Colorectal Cancer: Phase III ATOMIC Trial
For the adjuvant treatment of stage III colon cancer with DNA mismatch repair–deficient (dMMR) tumors, the addition of the checkpoint PD-L1 inhibitor atezolizumab to standard chemotherapy with fluorouracil, leucovorin, and oxaliplatin for 12 cycles over 6 months (modified FOLFOX6) significantly improved disease-free survival in the phase III ATOMIC trial. The results position this approach as a potential new standard of care for this patient subset, according to Frank A. Sinicrope, MD, of the Mayo Clinic, Rochester, Minnesota, who presented the findings during the Plenary Session of the 2025 ASCO Annual Meeting (Abstract LBA1).1
Frank A. Sinicrope, MD
Immunotherapy is now standard therapy for metastatic dMMR colon cancer, and ATOMIC is the first large trial to evaluate immunotherapy in the adjuvant setting, where about 10% to 15% of colon cancers have dMMR status. In the study, the 3-year disease-free survival rate was 86.4% with atezolizumab plus chemotherapy vs 76.6% with chemotherapy alone, corresponding to a 50% reduction in recurrence and death (hazard ratio [HR] = 0.5;
P < .0001).
On June 29, 2025, Dr. Sinicrope shared this comment on X (formerly Twitter): “For dMMR colon cancer, FOLFOX + atezolizumab per ATOMIC is now incorporated into the NCCN Guidelines [for Colon Cancer, version 4.2025].”
Head and Neck Cancer: Phase III NIVOPOSTOP Trial
Adding the PD-1 inhibitor nivolumab to standard chemoradiotherapy after surgery significantly reduced recurrence rates for patients with locally advanced head and neck squamous cell carcinoma who are at high risk for recurrence, according to data from the phase III NIVOPOSTOP trial presented during the Plenary Session at the 2025 ASCO Annual Meeting (Abstract LBA2).2
At a median follow-up of just over 2.5 years, findings from the NIVOPOSTOP study showed a significant improvement in the primary endpoint of disease-free survival among patients treated with nivolumab plus chemoradiotherapy vs the control group of patients receiving chemoradiotherapy alone (63.1% vs 52.5%). The odds of disease-free survival were 24% higher in the patients with head and neck squamous cell carcinoma who received nivolumab with chemoradiotherapy compared with those who received standard chemoradiotherapy alone.
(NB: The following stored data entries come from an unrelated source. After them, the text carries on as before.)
End MaterialiserFacts.

Lemma saved_rows_app cs cs' :
  saved_rows (cs ++ cs') = saved_rows cs ++ saved_rows cs'.
Proof. apply omap_app. Qed.

Lemma created_rows_app cs cs' :
  created_rows (cs ++ cs') = created_rows cs ++ created_rows cs'.
Proof. apply omap_app. Qed.

Lemma attached_ids_app cs cs' :
  attached_ids (cs ++ cs') = attached_ids cs ++ attached_ids cs'.
Proof. unfold attached_ids. by rewrite omap_app, join_app. Qed.



(** Two stored aliases relinked and two aliases added, one of which came
    with an id: the ids 1 and 3 are attached, and the rows created have
    no id. *)
Example scenario_relink_and_add :
  calls (createNewSetWithItems (paths := Samples.paths) Samples.orm 7%nat
           "AliasSet" [Samples.stored_alias; Samples.stored_other_alias]
           [Samples.added_alias_with_id; Samples.other_alias]
           (Some "aliases") None Samples.empty_store).2 =
  [ ModelSave "AliasSet" ∅ None 7%nat 1;
    CollectionFetch (VNum 1) "aliases" 7%nat;
    CollectionAttach (VNum 1) "aliases" [VNum 1; VNum 3] 7%nat;
    CollectionCreate (VNum 1) "aliases"
      {[ "name" := VStr "c"; "sortName" := VStr "c" ]} 7%nat 2;
    CollectionCreate (VNum 1) "aliases" {[ "name" := VStr "b" ]} 7%nat 3 ].
Proof. vm_compute. reflexivity. Qed.


(** C3.  For every call to either materialiser with a non-empty
    [itemsAttribute] and both partitions empty, the result is [null] and
    the store is left as it was: no call reaches the persistence layer. *)
Theorem empty_partitions_no_set {paths : Lodash.Paths} (orm : ORM)
    (tx : Transaction)
    (SetModel : model_class) (rel : string) (idAttr : option string)
    (s : store) :
  rel ≠ "" →
  createNewSetWithItems orm tx SetModel [] [] (Some rel) idAttr s =
    (Resolved None, s) ∧
  createNewRelationshipAttributeSetWithItems
    orm tx SetModel [] [] (Some rel) idAttr s = (Resolved None, s).
Proof. intros Hrel. by destruct rel. Qed.

Lemma empty_partitions_no_set_witness :
  createNewSetWithItems (paths := Samples.paths) Samples.orm 7%nat
    "AliasSet" [] []
    (Some "aliases") None Samples.empty_store =
    (Resolved None, Samples.empty_store) ∧
  createNewRelationshipAttributeSetWithItems (paths := Samples.paths)
    Samples.orm 7%nat
    "RelationshipAttributeSet" [] [] (Some "relationshipAttributes") (Some "id")
    Samples.empty_store = (Resolved None, Samples.empty_store).
Proof.
  split.
  - apply (empty_partitions_no_set (paths := Samples.paths) Samples.orm 7%nat "AliasSet"
             "aliases" None Samples.empty_store). discriminate.
  - apply (empty_partitions_no_set (paths := Samples.paths) Samples.orm 7%nat
             "RelationshipAttributeSet" "relationshipAttributes" (Some "id")
             Samples.empty_store). discriminate.
Defined.




(** Scenario D, run: two added relationship attributes with text values x
    and y.  Both attribute rows are created before either callback
    resumes; then each value row is saved with the id of its attribute
    row. *)
Example scenario_two_text_values :
  calls (createNewRelationshipAttributeSetWithItems (paths := Samples.paths)
           Samples.orm 7%nat "RelationshipAttributeSet" []
           [Samples.attribute_x; Samples.attribute_y]
           (Some "relationshipAttributes") (Some "id")
           Samples.empty_store).2 =
  [ ModelSave "RelationshipAttributeSet" ∅ None 7%nat 1;
    CollectionFetch (VNum 1) "relationshipAttributes" 7%nat;
    CollectionAttach (VNum 1) "relationshipAttributes" [] 7%nat;
    CollectionCreate (VNum 1) "relationshipAttributes"
      {[ "attributeType" := VNum 1 ]} 7%nat 2;
    CollectionCreate (VNum 1) "relationshipAttributes"
      {[ "attributeType" := VNum 2 ]} 7%nat 3;
    ModelSave "RelationshipAttributeTextValue"
      {[ "attributeId" := VNum 2; "textValue" := VStr "x" ]}
      (Some "insert") 7%nat 4;
    ModelSave "RelationshipAttributeTextValue"
      {[ "attributeId" := VNum 3; "textValue" := VStr "y" ]}
      (Some "insert") 7%nat 5 ].
Proof. vm_compute. reflexivity. Qed.


(** C6.  For every call to either materialiser in which [itemsAttribute]
    is omitted or is the empty string, the promise rejects with the
    [InvalidArgument] error of that function, and the store is left as it
    was: the failure comes before any call to the persistence layer. *)
Theorem blank_itemsAttribute_rejected {paths : Lodash.Paths} (orm : ORM)
    (tx : Transaction)
    (SetModel : model_class) (unchanged added : list object)
    (itemsAttribute : option string) (idAttr : option string) (s : store) :
  blank itemsAttribute →
  (∃ e, InvalidArgument e ∧
        createNewSetWithItems
          orm tx SetModel unchanged added itemsAttribute idAttr s =
        (Rejected e, s)) ∧
  (∃ e, InvalidArgument e ∧
        createNewRelationshipAttributeSetWithItems
          orm tx SetModel unchanged added itemsAttribute idAttr s =
        (Rejected e, s)).
Proof.
  intros Hblank.
  split; eexists; (split; [apply itemsAttribute_error_InvalidArgument|]).
  - by apply createNewSetWithItems_blank.
  - by apply createNewRelationshipAttributeSetWithItems_blank.
Qed.

Lemma blank_itemsAttribute_rejected_witness :
  (∃ e, InvalidArgument e ∧
        createNewSetWithItems (paths := Samples.paths) Samples.orm 7%nat "AliasSet"
          [Samples.stored_alias] [Samples.other_alias] None None
          Samples.empty_store = (Rejected e, Samples.empty_store)) ∧
  (∃ e, InvalidArgument e ∧
        createNewRelationshipAttributeSetWithItems (paths := Samples.paths)
          Samples.orm 7%nat
          "AliasSet" [Samples.stored_alias] [Samples.other_alias] None None
          Samples.empty_store = (Rejected e, Samples.empty_store)).
Proof.
  apply (blank_itemsAttribute_rejected (paths := Samples.paths)).
  left. reflexivity.
Defined.

(** C10.  In both materialisers the check of [itemsAttribute] comes before
    the short-circuit on empty partitions: with [itemsAttribute] omitted
    or empty and both partitions empty, the promise rejects with the
    [itemsAttribute] error and does not resolve to [null]. *)
Theorem itemsAttribute_checked_first {paths : Lodash.Paths} (orm : ORM)
    (tx : Transaction)
    (SetModel : model_class) (itemsAttribute : option string)
    (idAttr : option string) (s : store) :
  blank itemsAttribute →
  let r1 :=
    createNewSetWithItems orm tx SetModel [] [] itemsAttribute idAttr s in
  let r2 := createNewRelationshipAttributeSetWithItems
              orm tx SetModel [] [] itemsAttribute idAttr s in
  (∃ e, InvalidArgument e ∧ r1 = (Rejected e, s)) ∧ r1.1 ≠ Resolved None ∧
  (∃ e, InvalidArgument e ∧ r2 = (Rejected e, s)) ∧ r2.1 ≠ Resolved None.
Proof.
  intros Hblank r1 r2. subst r1 r2.
  rewrite createNewSetWithItems_blank,
    createNewRelationshipAttributeSetWithItems_blank by done.
  repeat split; try done;
    eexists; (split; [apply itemsAttribute_error_InvalidArgument | done]).
Qed.

Lemma itemsAttribute_checked_first_witness :
  let r1 := createNewSetWithItems (paths := Samples.paths) Samples.orm 7%nat "AliasSet" [] []
              (Some "") None Samples.empty_store in
  let r2 := createNewRelationshipAttributeSetWithItems (paths := Samples.paths)
          Samples.orm 7%nat
              "AliasSet" [] [] (Some "") None Samples.empty_store in
  (∃ e, InvalidArgument e ∧ r1 = (Rejected e, Samples.empty_store)) ∧
  r1.1 ≠ Resolved None ∧
  (∃ e, InvalidArgument e ∧ r2 = (Rejected e, Samples.empty_store)) ∧
  r2.1 ≠ Resolved None.
Proof.
  apply (itemsAttribute_checked_first (paths := Samples.paths)).
  right. reflexivity.
Defined.

(** The guard is JavaScript truthiness: a string of spaces is not empty,
    passes it, and reaches the short-circuit. *)
Example spaces_pass_the_guard :
  createNewSetWithItems (paths := Samples.paths) Samples.orm 7%nat "AliasSet" [] [] (Some " ") None
    Samples.empty_store = (Resolved None, Samples.empty_store).
Proof. reflexivity. Qed.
“The outcome for patients with locoregionally advanced head and neck cancers remains generally poor,” said lead study author Jean Bourhis, MD, PhD, Chief Medical Doctor, Radiation Oncology, Lausanne University Hospital. “With the developments over the past decade, including this research, we can now consider updating this long-standing standard of care.”
Invited discussant of the NIVOPOSTOP trial, Stuart J. Wong, MD, Professor of Medicine in Hematology Oncology and Director of the Head and Neck Cancer Program at the Medical College of Wisconsin, Milwaukee, underscored the transformative potential of the study’s findings. “Postoperative chemoradiation with nivolumab clearly improves disease-free survival for patients with resected, locally advanced head and neck cancer featuring high-risk pathologic indicators,” he said. “This represents a significant potential advancement in our treatment standards.”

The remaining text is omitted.